Records supplied: Begin
(* ===== verification/QueueRpc.v ===== *)
(** * The request-output queue

    [llumnix/queue/zmq_server.py] and [llumnix/queue/zmq_client.py]: the queue
    of an API server and the calls that instances put their outputs with.  The
    network may lose a request or a reply; what it does with a call is an
    argument of the call. *)

From stdpp Require Import base strings list.
From Stdlib Require Import ZArith Lia.
From S2P Require Import Prelude.
From S2P Require Import PyNum.

Open Scope Z_scope.

Section Queue.
Context {A : Type}.

(** ** The server *)

Record ZmqServer := mkZmqServer { maxsize : Z; queue : list A }.

Definition qsize (s : ZmqServer) : Z := Z.of_nat (length (queue s)).
Definition empty (s : ZmqServer) : bool := qsize s =? 0.
(** [asyncio.Queue.full]: a queue without a size limit is never full. *)
Definition full (s : ZmqServer) : bool := (0 <? maxsize s) && (maxsize s <=? qsize s).

Definition enqueue (items : list A) (s : ZmqServer) : ZmqServer :=
  mkZmqServer (maxsize s) (queue s ++ items).

Definition put_nowait (item : A) : M ZmqServer unit := fun s =>
  if full s then (Raise QueueFull, s) else (Ok tt, enqueue [item] s).

Definition get_nowait : M ZmqServer A := fun s =>
  match queue s with
  | [] => (Raise QueueEmpty, s)
  | x :: q => (Ok x, mkZmqServer (maxsize s) q)
  end.

Fixpoint put_each (items : list A) : M ZmqServer unit :=
  match items with
  | [] => mret tt
  | x :: items => put_nowait x ;; put_each items
  end.

Definition put_nowait_batch (items : list A) : M ZmqServer unit := fun s =>
  if (0 <? maxsize s) && (maxsize s <? Z.of_nat (length items) + qsize s) then (Raise ZmqFull, s)
  else put_each items s.

Fixpoint get_each (n : nat) : M ZmqServer (list A) :=
  match n with
  | O => mret []
  | S n => x ← get_nowait; rest ← get_each n; mret (x :: rest)
  end.

Definition get_nowait_batch (num_items : Z) : M ZmqServer (list A) := fun s =>
  if qsize s <? num_items then (Raise ZmqEmpty, s) else get_each (Z.to_nat num_items) s.

(** [put] and [get] wait for room or for an item: [wait] is what the other
    tasks have made of the server by then, [None] that the timeout came first. *)
Definition put (wait : ZmqServer -> option ZmqServer) (item : A) : M ZmqServer unit := fun s =>
  if full s then
    match wait s with None => (Raise ZmqFull, s) | Some s => put_nowait item s end
  else put_nowait item s.
Definition get (wait : ZmqServer -> option ZmqServer) : M ZmqServer A := fun s =>
  match queue s with
  | [] => match wait s with None => (Raise ZmqEmpty, s) | Some s => get_nowait s end
  | _ => get_nowait s
  end.

(** ** Messages *)

Inductive RpcRequest :=
| IsServerReady
| PutNoWait (item : A)
| PutNoWaitBatch (items : list A)
| UnknownRequest.

Inductive RpcReply := Success | Failure (e : exn).

(** [try] the operation and answer with its outcome. *)
Definition answering (op : M ZmqServer unit) (s : ZmqServer) : RpcReply * ZmqServer :=
  match op s with
  | (Ok _, s) => (Success, s)
  | (Raise e, s) => (Failure e, s)
  end.

(** [_make_handler_coro] and the handler it picks. A request of an unknown
    type raises in the server loop itself. *)
Definition handle_message (r : RpcRequest) (s : ZmqServer) : res RpcReply * ZmqServer :=
  match r with
  | IsServerReady => (Ok Success, s)
  | PutNoWait x => let '(a, s) := answering (put_nowait x) s in (Ok a, s)
  | PutNoWaitBatch l => let '(a, s) := answering (put_nowait_batch l) s in (Ok a, s)
  | UnknownRequest => (Raise ValueError, s)
  end.

(** [run_server_loop] over the messages that arrive: the replies sent, with
    the identity of the sender, and whether the loop is still running. *)
Fixpoint run_server_loop (msgs : list (string * RpcRequest)) (s : ZmqServer)
    : list (string * RpcReply) * bool * ZmqServer :=
  match msgs with
  | [] => ([], true, s)
  | (identity, r) :: msgs =>
      match handle_message r s with
      | (Raise _, s) => ([], false, s)
      | (Ok a, s) => let '(replies, alive, s) := run_server_loop msgs s in
                     ((identity, a) :: replies, alive, s)
      end
  end.

(** ** The client *)

(** What the network does with a call. *)
Inductive Net := Delivered | RequestLost | ReplyLost.

(** [_send_one_way_rpc_request]; [alive] says whether the server loop runs. *)
Definition send_one_way (alive : bool) (net : Net) (r : RpcRequest) (s : ZmqServer)
  : res unit * bool * ZmqServer :=
  match net with
  | RequestLost => (Raise TimeoutError, alive, s)
  | _ =>
      if negb alive then (Raise TimeoutError, alive, s)
      else match handle_message r s with
      | (Raise _, s) => (Raise TimeoutError, false, s)
      | (Ok a, s) =>
          (match net, a with
           | Delivered, Success => Ok tt
           | Delivered, Failure e => Raise e
           | _, _ => Raise TimeoutError
           end, alive, s)
      end
  end.

(** [wait_for_server_rpc]: probes until one is answered or a timed-out probe
    ends past the deadline. [probe n] is the outcome of the [n]-th probe and
    [clock n] the time after it. *)
Fixpoint wait_for_server_rpc (fuel : nat) (probe : nat -> res unit) (clock : nat -> pynum)
    (deadline : pynum) (n : nat) : option (res unit) :=
  match probe n with
  | Raise TimeoutError =>
      if py_ge (clock n) deadline then Some (Raise TimeoutError)
      else match fuel with
           | O => None
           | S fuel => wait_for_server_rpc fuel probe clock deadline (S n)
           end
  | r => Some r
  end.

(** ** Correctness *)

Lemma full_spec s : full s = true <-> 0 < maxsize s <= qsize s.
Proof. unfold full. rewrite andb_true_iff, Z.ltb_lt, Z.leb_le. done. Qed.

(** The queue within its limit. *)
Definition bounded (s : ZmqServer) : Prop := 0 < maxsize s -> qsize s <= maxsize s.

Lemma qsize_enqueue l s : qsize (enqueue l s) = qsize s + Z.of_nat (length l).
Proof. unfold qsize, enqueue. cbn. rewrite length_app. lia. Qed.

Lemma put_each_ok items s :
  (0 < maxsize s -> qsize s + Z.of_nat (length items) <= maxsize s) ->
  put_each items s = (Ok tt, enqueue items s).
Proof.
  revert s. induction items as [|x items IH]; intros s Hs; cbn [put_each].
  - unfold mret, M_ret, enqueue. rewrite app_nil_r. by destruct s.
  - unfold mbind, M_bind, put_nowait. destruct (full s) eqn:E.
    { apply full_spec in E. cbn [length] in Hs. lia. }
    rewrite IH.
    + unfold enqueue. cbn. by rewrite <- app_assoc.
    + intros Hm. rewrite qsize_enqueue. cbn [length enqueue maxsize] in *. specialize (Hs Hm). lia.
Qed.

(** The items a request asks to put. *)
Definition items_of (r : RpcRequest) : list A :=
  match r with PutNoWait x => [x] | PutNoWaitBatch l => l | _ => [] end.

(** A request is carried out in full, with success as the answer, or it is
    refused and changes nothing. *)
Lemma handle_all_or_nothing r s :
  bounded s ->
  (handle_message r s = (Ok Success, enqueue (items_of r) s) /\ bounded (enqueue (items_of r) s)) \/
  (exists e, handle_message r s = (Ok (Failure e), s) /\ e <> TimeoutError) \/
  handle_message r s = (Raise ValueError, s).
Proof.
  intros Hb. destruct r as [|x|l|]; cbn [handle_message items_of].
  - left. unfold enqueue. rewrite app_nil_r. by destruct s.
  - unfold answering, put_nowait. destruct (full s) eqn:E; [right; left; by eexists|left].
    split; [done|]. intros Hm. rewrite qsize_enqueue. cbn in *. specialize (Hb Hm).
    apply not_true_iff_false in E. rewrite full_spec in E. lia.
  - unfold answering, put_nowait_batch. destruct (_ && _) eqn:E; [right; left; by eexists|left].
    assert (0 < maxsize s -> qsize s + Z.of_nat (length l) <= maxsize s) as Hl.
    { intros Hm. apply not_true_iff_false in E. rewrite andb_true_iff, !Z.ltb_lt in E. lia. }
    rewrite put_each_ok by done. split; [done|]. intros Hm. rewrite qsize_enqueue. apply Hl, Hm.
  - right. by right.
Qed.

(** *** Any interleaving of calls and reads *)

Inductive QueueOp :=
| Call (net : Net) (r : RpcRequest)
| Get
| GetBatch (n : Z).

(** The server, whether its loop runs, and what was read so far. *)
Record Run := mkRun { server : ZmqServer; alive : bool; read : list A }.

(** An operation, and what its caller sees. *)
Definition queue_step (op : QueueOp) (r : Run) : res unit * Run :=
  match op with
  | Call net q =>
      let '(out, al, s) := send_one_way (alive r) net q (server r) in (out, mkRun s al (read r))
  | Get => match get_nowait (server r) with
           | (Ok x, s) => (Ok tt, mkRun s (alive r) (read r ++ [x]))
           | (Raise e, s) => (Raise e, mkRun s (alive r) (read r))
           end
  | GetBatch n => match get_nowait_batch n (server r) with
                  | (Ok l, s) => (Ok tt, mkRun s (alive r) (read r ++ l))
                  | (Raise e, s) => (Raise e, mkRun s (alive r) (read r))
                  end
  end.

Fixpoint queue_run (ops : list QueueOp) (r : Run) : list (res unit) * Run :=
  match ops with
  | [] => ([], r)
  | op :: ops => let '(out, r) := queue_step op r in
                 let '(outs, r) := queue_run ops r in (out :: outs, r)
  end.

(** The fate of an operation, as its caller can infer it: a call that returns
    was accepted, a call that raises was not, except that a timeout says
    nothing. *)
Definition consistent (x : QueueOp * res unit) (accepted : bool) : Prop :=
  match x with
  | (Call _ _, Ok _) => accepted = true
  | (Call _ _, Raise e) => e <> TimeoutError -> accepted = false
  | _ => True
  end.

Definition accepted_items (op : QueueOp) (accepted : bool) : list A :=
  match op with Call _ r => if accepted then items_of r else [] | _ => [] end.

Lemma enqueue_queue l s : queue (enqueue l s) = queue s ++ l.
Proof. done. Qed.

Lemma send_fate al net r s :
  bounded s ->
  exists accepted, let '(out, al', s') := send_one_way al net r s in
    bounded s' /\ consistent (Call net r, out) accepted /\
    queue s' = queue s ++ if accepted then items_of r else [].
Proof.
  intros Hb. unfold send_one_way.
  destruct (handle_all_or_nothing r s Hb) as [[E Hb']|[(e & E & He)|E]].
  - destruct net; [exists al|exists false|exists al]; destruct al; cbn [negb]; try rewrite E;
      rewrite ?enqueue_queue, ?app_nil_r; split_and!; try done; by intros [].
  - exists false. destruct net, al; cbn [negb]; try rewrite E; rewrite ?app_nil_r; done.
  - exists false. destruct net, al; cbn [negb]; try rewrite E; rewrite ?app_nil_r; done.
Qed.

Lemma get_each_spec n s l s' :
  get_each n s = (Ok l, s') -> queue s = l ++ queue s' /\ maxsize s' = maxsize s.
Proof.
  revert s l s'. induction n as [|n IH]; intros s l s'; cbn [get_each].
  { unfold mret, M_ret. by intros [= <- <-]. }
  unfold mbind, M_bind, get_nowait. destruct s as [mx [|x q]]; cbn; [done|].
  destruct (get_each n _) as [[rest|e] s2] eqn:E; [|done]. apply IH in E as [E1 E2]. cbn in E1, E2.
  intros [= <- <-]. by rewrite E1, E2.
Qed.

Lemma get_each_raise n s e s' : get_each n s = (Raise e, s') -> (length (queue s) < n)%nat.
Proof.
  revert s e s'. induction n as [|n IH]; intros s e s'; cbn [get_each]; [done|].
  unfold mbind, M_bind, get_nowait. destruct s as [mx [|x q]]; cbn; [lia|].
  destruct (get_each n _) as [[rest|e'] s2] eqn:E; [done|]. intros _. apply IH in E. cbn in E. lia.
Qed.

(** Taking items off the front keeps the limit. *)
Lemma bounded_suffix l s s' : queue s = l ++ queue s' -> maxsize s' = maxsize s -> bounded s -> bounded s'.
Proof.
  unfold bounded, qsize. intros E Em Hb Hm. rewrite E, length_app in Hb. rewrite Em in *. specialize (Hb Hm). lia.
Qed.

Lemma step_fate op r :
  bounded (server r) ->
  exists accepted, let '(out, r') := queue_step op r in
    bounded (server r') /\ consistent (op, out) accepted /\
    read r' ++ queue (server r') = (read r ++ queue (server r)) ++ accepted_items op accepted.
Proof.
  intros Hb. destruct op as [net q| |n]; cbn [queue_step accepted_items].
  - destruct (send_fate (alive r) net q (server r) Hb) as (acc & H). exists acc.
    destruct (send_one_way _ _ _ _) as [[out al] s']. cbn. destruct H as (? & ? & ->). by rewrite app_assoc.
  - exists false. rewrite app_nil_r. unfold get_nowait. destruct (queue (server r)) as [|x q] eqn:E; cbn.
    + by rewrite E.
    + split; [|by rewrite <- app_assoc]. by apply (bounded_suffix [x] (server r)).
  - exists false. rewrite app_nil_r. unfold get_nowait_batch. destruct (_ <? n) eqn:En; cbn; [done|].
    apply Z.ltb_ge in En. destruct (get_each (Z.to_nat n) (server r)) as [[l|e] s'] eqn:E; cbn.
    + apply get_each_spec in E as [E1 E2]. split; [by apply (bounded_suffix l (server r))|].
      by rewrite E1, app_assoc.
    + apply get_each_raise in E. unfold qsize in En. lia.
Qed.

(** C17. Outputs pass through the queue exactly once and in order: whatever
    calls are made and however the network loses requests and replies, what
    was read followed by what is still queued is the concatenation of the
    items of the accepted calls. A call that returns was accepted, a call that
    raises anything but a timeout was not, a batch is accepted as a whole or
    not at all, and the queue never exceeds its limit. *)
Theorem queue_exactly_once ops mx :
  let '(outs, r) := queue_run ops (mkRun (mkZmqServer mx []) true []) in
  bounded (server r) /\
  exists fates, Forall2 consistent (zip ops outs) fates /\
    read r ++ queue (server r) = concat (zip_with accepted_items ops fates).
Proof.
  assert (forall r0, bounded (server r0) ->
    let '(outs, r) := queue_run ops r0 in
    bounded (server r) /\ exists fates, Forall2 consistent (zip ops outs) fates /\
      read r ++ queue (server r) = (read r0 ++ queue (server r0)) ++ concat (zip_with accepted_items ops fates))
    as H.
  { induction ops as [|op ops IH]; intros r0 Hb; cbn [queue_run].
    { split; [done|]. exists []. by rewrite app_nil_r. }
    destruct (step_fate op r0 Hb) as (acc & Hs). destruct (queue_step op r0) as [out r1].
    destruct Hs as (Hb1 & Hc & E1). specialize (IH r1 Hb1). destruct (queue_run ops r1) as [outs r].
    destruct IH as (Hb2 & fates & Hf & E2). split; [done|]. exists (acc :: fates).
    split; [by constructor|]. cbn. by rewrite E2, E1, <- !app_assoc. }
  specialize (H (mkRun (mkZmqServer mx []) true [])). destruct (queue_run ops _) as [outs r].
  destruct H as (Hb & fates & Hf & E); [intros Hm; unfold qsize; cbn in *; lia|]. cbn in E. by eauto.
Qed.

(** A wait that is answered by the [n]-th probe before the deadline returns. *)
Lemma wait_returns fuel probe clock deadline n k :
  (k <= fuel)%nat -> (forall i, (i < k)%nat -> probe (n + i)%nat = Raise TimeoutError) ->
  (forall i, (i < k)%nat -> py_ge (clock (n + i)%nat) deadline = false) ->
  probe (n + k)%nat = Ok tt ->
  wait_for_server_rpc fuel probe clock deadline n = Some (Ok tt).
Proof.
  revert fuel n. induction k as [|k IH]; intros fuel n Hf Ht Hc Hk.
  - rewrite Nat.add_0_r in Hk. destruct fuel; cbn; by rewrite Hk.
  - specialize (Ht O ltac:(lia)) as H0. specialize (Hc O ltac:(lia)) as H1. rewrite Nat.add_0_r in H0, H1.
    destruct fuel as [|fuel]; [lia|]. cbn [wait_for_server_rpc]. rewrite H0, H1. apply IH; [lia|..].
    + intros i Hi. rewrite Nat.add_succ_comm. apply Ht. lia.
    + intros i Hi. rewrite Nat.add_succ_comm. apply Hc. lia.
    + by rewrite Nat.add_succ_comm.
Qed.

(** A message of an unknown type ends the server loop: what arrives after it
    is neither carried out nor answered. *)
Theorem unknown_message_ends_loop identity msgs s :
  run_server_loop ((identity, UnknownRequest) :: msgs) s = ([], false, s).
Proof. done. Qed.
End Queue.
Records supplied: End
* [Work to complete]
Look above and repeat, character for character, the lines from the first one to the line with "Definition put_nowait (item", counting both.

* [Final answer]
(* ===== verification/QueueRpc.v ===== *)
(** * The request-output queue

    [llumnix/queue/zmq_server.py] and [llumnix/queue/zmq_client.py]: the queue
    of an API server and the calls that instances put their outputs with.  The
    network may lose a request or a reply; what it does with a call is an
    argument of the call. *)

From stdpp Require Import base strings list.
From Stdlib Require Import ZArith Lia.
From S2P Require Import Prelude.
From S2P Require Import PyNum.

Open Scope Z_scope.

Section Queue.
Context {A : Type}.

(** ** The server *)

Record ZmqServer := mkZmqServer { maxsize : Z; queue : list A }.

Definition qsize (s : ZmqServer) : Z := Z.of_nat (length (queue s)).
Definition empty (s : ZmqServer) : bool := qsize s =? 0.
(** [asyncio.Queue.full]: a queue without a size limit is never full. *)
Definition full (s : ZmqServer) : bool := (0 <? maxsize s) && (maxsize s <=? qsize s).

Definition enqueue (items : list A) (s : ZmqServer) : ZmqServer :=
  mkZmqServer (maxsize s) (queue s ++ items).

Definition put_nowait (item : A) : M ZmqServer unit := fun s =>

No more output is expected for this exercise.